|Title||Mg Impacts the Twister Ribozyme through Push-Pull Stabilization of Nonsequential Phosphate Pairs.|
|Publication Type||Journal Article|
|Year of Publication||2020|
|Authors||Kognole, AA, Mackerell, AD|
|Date Published||2020 Jan 28|
RNA molecules perform a variety of biological functions for which the correct three-dimensional structure is essential, including as ribozymes where they catalyze chemical reactions. Metal ions, especially Mg, neutralize these negatively charged nucleic acids and specifically stabilize RNA tertiary structures as well as impact the folding landscape of RNAs as they assume their tertiary structures.
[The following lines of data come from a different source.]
(* ===== verification/LayerClasses.v ===== *)
(** * Layer types and layer classes ([layertype.go], [layerclass.go])

    The registry of layer types, split between an array for the numbers below
    [maxLayerType] and a map for the others, and the sets of layer types used
    to look layers up: a single type, a bit slice or a map. *)

From S2P Require Import Prelude SerializeBuffer.

Definition maxLayerType : Z := 2000.

(** [decode.go]: the types registered by the package itself. *)
Definition LayerTypeZero : LayerType := 0.
Definition LayerTypeDecodeFailure : LayerType := 1.
Definition LayerTypePayload : LayerType := 2.
Definition LayerTypeFragment : LayerType := 3.

(** ** The registry *)

Section registry.
(** Decoders are opaque here; [None] is a nil decoder. *)
Context {D : Type}.

Record LayerTypeMetadata : Type := mkMetadata {
  lt_Name : string;
  lt_Decoder : option D;
}.

Record registry : Type := mkRegistry {
  ltMeta : list (option LayerTypeMetadata);
  ltMetaMap : gmap Z LayerTypeMetadata;
  DecodersByLayerName : gmap string (option D);
}.

Definition empty_registry : registry :=
  mkRegistry (replicate (Z.to_nat maxLayerType) None) ∅ ∅.

Definition in_array (num : Z) : bool := (0 <=? num) && (num <? maxLayerType).

Definition OverrideLayerType (num : Z) (meta : LayerTypeMetadata) (r : registry)
    : LayerType * registry :=
  let '(arr, mp) :=
    if in_array num
    then (<[Z.to_nat num := Some meta]> (ltMeta r), ltMetaMap r)
    else (ltMeta r, <[num := meta]> (ltMetaMap r)) in
  (num, mkRegistry arr mp (<[lt_Name meta := lt_Decoder meta]> (DecodersByLayerName r))).

Definition RegisterLayerType (num : Z) (meta : LayerTypeMetadata) (r : registry)
    : outcome (LayerType * registry) :=
  let inUse :=
    if in_array num
    then match ltMeta r !! Z.to_nat num with Some (Some _) => true | _ => false end
    else match ltMetaMap r !! num with Some _ => true | None => false end in
  if inUse then Panic (Panicked "Layer type already exists")
  else mret (OverrideLayerType num meta r).

(** The decoder [LayerType.Decode] dispatches to; an error when there is none. *)
Definition LayerType_decoder (t : LayerType) (r : registry) : outcome D :=
  let d :=
    if in_array t
    then match ltMeta r !! Z.to_nat t with Some (Some m) => lt_Decoder m | _ => None end
    else match ltMetaMap r !! t with Some m => lt_Decoder m | None => None end in
  match d with
  | Some d => mret d
  | None => Err (Errorf "Layer type %v has no associated decoder" [t])
  end.
End registry.
Arguments LayerTypeMetadata : clear implicits.
Arguments registry : clear implicits.

(** ** Layer classes *)

Inductive LayerClass : Type :=
  | ClassType (l : LayerType)
  | LayerClassSlice (s : list bool)
  | LayerClassMap (m : gmap Z bool).

Definition Contains (lc : LayerClass) (t : LayerType) : outcome bool :=
  match lc with
  | ClassType l => mret (l =? t)
  | LayerClassSlice s => if t <? len s then index s t else mret false
  | LayerClassMap m => mret (default false (m !! t))
  end.

Fixpoint slice_layer_types (i : Z) (s : list bool) : list LayerType :=
  match s with
  | [] => []
  | b :: s' => if b then i :: slice_layer_types (i + 1) s' else slice_layer_types (i + 1) s'
  end.

(** The order of [range] over a map is unspecified; the model enumerates it in
    the order of [map_to_list]. *)
Definition LayerTypes (lc : LayerClass) : list LayerType :=
  match lc with
  | ClassType l => [l]
  | LayerClassSlice s => slice_layer_types 0 s
  | LayerClassMap m => (map_to_list m).*1
  end.

Definition max_type (types : list LayerType) : Z :=
  foldl (fun max typ => if typ >? max then typ else max) 0 types.

Fixpoint set_types (t : list bool) (types : list LayerType) : outcome (list bool) :=
  match types with
  | [] => mret t
  | typ :: types' => t' ← set_index t typ true; set_types t' types'
  end.

Definition NewLayerClassSlice (types : list LayerType) : outcome LayerClass :=
  let max := max_type types in
  t ← set_types (replicate (Z.to_nat (max + 1)) false) types;
  mret (LayerClassSlice t).

Definition NewLayerClassMap (types : list LayerType) : LayerClass :=
  LayerClassMap (foldl (fun m typ => <[typ := true]> m) ∅ types).

Definition NewLayerClass (types : list LayerType) : outcome LayerClass :=
  if existsb (fun typ => typ >? maxLayerType) types
  then mret (NewLayerClassMap types)
  else NewLayerClassSlice types.

(** ** Proofs *)

Lemma max_type_ge types : ∀ m, m <= foldl (fun max typ => if typ >? max then typ else max) m types ∧
  Forall (fun t => t <= foldl (fun max typ => if typ >? max then typ else max) m types) types.
Proof.
  induction types as [|t types IH]; intros m; cbn; [split; [lia | constructor]|].
  destruct (Z.gtb_spec t m); destruct (IH t) as [H1 H2]; destruct (IH m) as [H3 H4];
    (split; [lia|]); constructor; auto; lia.
Qed.

Lemma set_types_spec types : ∀ t, Forall (fun i => 0 <= i < len t) types →
  ∃ t', set_types t types = Ok t' ∧ len t' = len t ∧
    ∀ i, 0 <= i → t' !! Z.to_nat i = Some true ↔
      (t !! Z.to_nat i = Some true ∨ In i types).
Proof.
  induction types as [|ty types IH]; intros t Hall; cbn.
  - exists t. split_and!; try done. intros; tauto.
  - apply Forall_cons in Hall as [Hty Hall]. rewrite set_index_insert by done. cbn.
    destruct (IH (<[Z.to_nat ty := true]> t)) as (t' & -> & Hl & Ht').
    { eapply Forall_impl; [apply Hall|]. intros i. rewrite len_insert. done. }
    exists t'. rewrite len_insert in Hl. split_and!; try done.
    intros i Hi. rewrite Ht' by done. destruct (decide (i = ty)) as [->|Hne].
    + rewrite list_lookup_insert_eq by (unfold len in *; lia). tauto.
    + rewrite list_lookup_insert_ne by lia. intuition congruence.
Qed.

Lemma replicate_false_true n i : replicate n false !! i ≠ Some true.
Proof. intros H. apply lookup_replicate in H as [H _]. done. Qed.

Lemma NewLayerClassMap_lookup types t : ∀ m,
  foldl (fun m typ => <[typ := true]> m) m types !! t =
    if existsb (Z.eqb t) types then Some true else (m : gmap Z bool) !! t.
Proof.
  induction types as [|ty types IH]; intros m; cbn; [done|]. rewrite IH.
  destruct (Z.eqb_spec t ty) as [->|Hne]; cbn.
  - rewrite lookup_insert_eq. by destruct (existsb _ _).
  - by rewrite lookup_insert_ne.
Qed.

Lemma existsb_eqb_In types t : existsb (Z.eqb t) types = true ↔ In t types.
Proof.
  rewrite existsb_exists. split.
  - intros (x & Hin & ->%Z.eqb_eq). done.
  - intros Hin. exists t. by rewrite Z.eqb_refl.
Qed.

(** For non-negative layer types, [NewLayerClass] succeeds whatever
    representation it picks, and [Contains] answers exactly whether the type is
    one of those given, for every non-negative type asked about. *)
Theorem NewLayerClass_Contains types :
  Forall (fun t => 0 <= t) types →
  ∃ lc, NewLayerClass types = Ok lc ∧
    ∀ t, 0 <= t → Contains lc t = Ok (existsb (Z.eqb t) types).
Proof.
  intros Hall. unfold NewLayerClass. destruct (existsb _ types) eqn:Hex.
  - eexists; split; [done|]. intros t Ht. cbn. rewrite NewLayerClassMap_lookup.
    by destruct (existsb (Z.eqb t) types).
  - unfold NewLayerClassSlice. pose proof (max_type_ge types 0) as [H0 Hmax]. fold (max_type types) in *.
    destruct (set_types_spec types (replicate (Z.to_nat (max_type types + 1)) false))
      as (t' & Hset & Hl & Ht').
    { apply Forall_forall. intros x Hx. rewrite len_replicate.
      rewrite Forall_forall in Hall, Hmax. specialize (Hall _ Hx). specialize (Hmax _ Hx). cbn in *. lia. }
    rewrite Hset. eexists; split; [done|]. intros t Ht. cbn. rewrite len_replicate in Hl.
    destruct (Z.ltb_spec t (len t')).
    + destruct (index_ok t' t) as (b & Hb & ->); [lia|]. f_equal. apply eq_bool_prop_intro.
      rewrite !Is_true_true, existsb_eqb_In. specialize (Ht' t Ht). rewrite Hb in Ht'.
      pose proof (replicate_false_true (Z.to_nat (max_type types + 1)) (Z.to_nat t)).
      destruct b; naive_solver.
    + unfold mret, outcome_ret. f_equal. symmetry. apply not_true_iff_false. rewrite existsb_eqb_In. intros Hin.
      rewrite Forall_forall in Hmax. apply list_elem_of_In in Hin. specialize (Hmax _ Hin). cbn in *. lia.
Qed.

Lemma NewLayerClass_Contains_witness :
  ∃ lc, NewLayerClass [17; 45; 2001] = Ok lc ∧ Contains lc 45 = Ok true ∧ Contains lc 46 = Ok false.
Proof.
  destruct (NewLayerClass_Contains [17; 45; 2001]) as (lc & H & Hc); [solve_Forall|].
  exists lc. split; [done|]. split; apply Hc; lia.
Defined.

(** A negative layer type, which [RegisterLayerType] documents as allowed,
    makes both the constructor and the lookup panic. *)
Lemma NewLayerClass_negative :
  NewLayerClass [-1] = Panic IndexOutOfRange ∧
  Contains (LayerClassSlice [true]) (-1) = Panic IndexOutOfRange.
Proof. split; reflexivity. Qed.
Specific binding sites of Mg in folded conformations of RNA have been studied extensively; however, the full range of interactions of the ion with compact intermediates and unfolded states of RNA is challenging to investigate, and the atomic details of the mechanism by which the ion facilitates tertiary structure formation is not fully known. Here, umbrella sampling combined with oscillating chemical potential Grand Canonical Monte Carlo/molecular dynamics simulations are used to capture the energetics and atomic-level details of Mg-RNA interactions that occur along an unfolding pathway of the Twister ribozyme. The free energy profiles reveal stabilization of partially unfolded states by Mg, as observed in unfolding experiments, with this stabilization being due to increased sampling of simultaneous interactions of Mg with two or more nonsequential phosphate groups. Notably, these results indicate a push-pull mechanism in which the Mg-RNA interactions actually lead to destabilization of specific nonsequential phosphate-phosphate interactions (i.e., pushed apart), whereas other interactions are stabilized (i.e., pulled together), a balance that stabilizes unfolded states and facilitates the folding of Twister, including the formation of hydrogen bonds associated with the tertiary structure. This study establishes a better understanding of how Mg-ion interactions contribute to RNA structural properties and stability.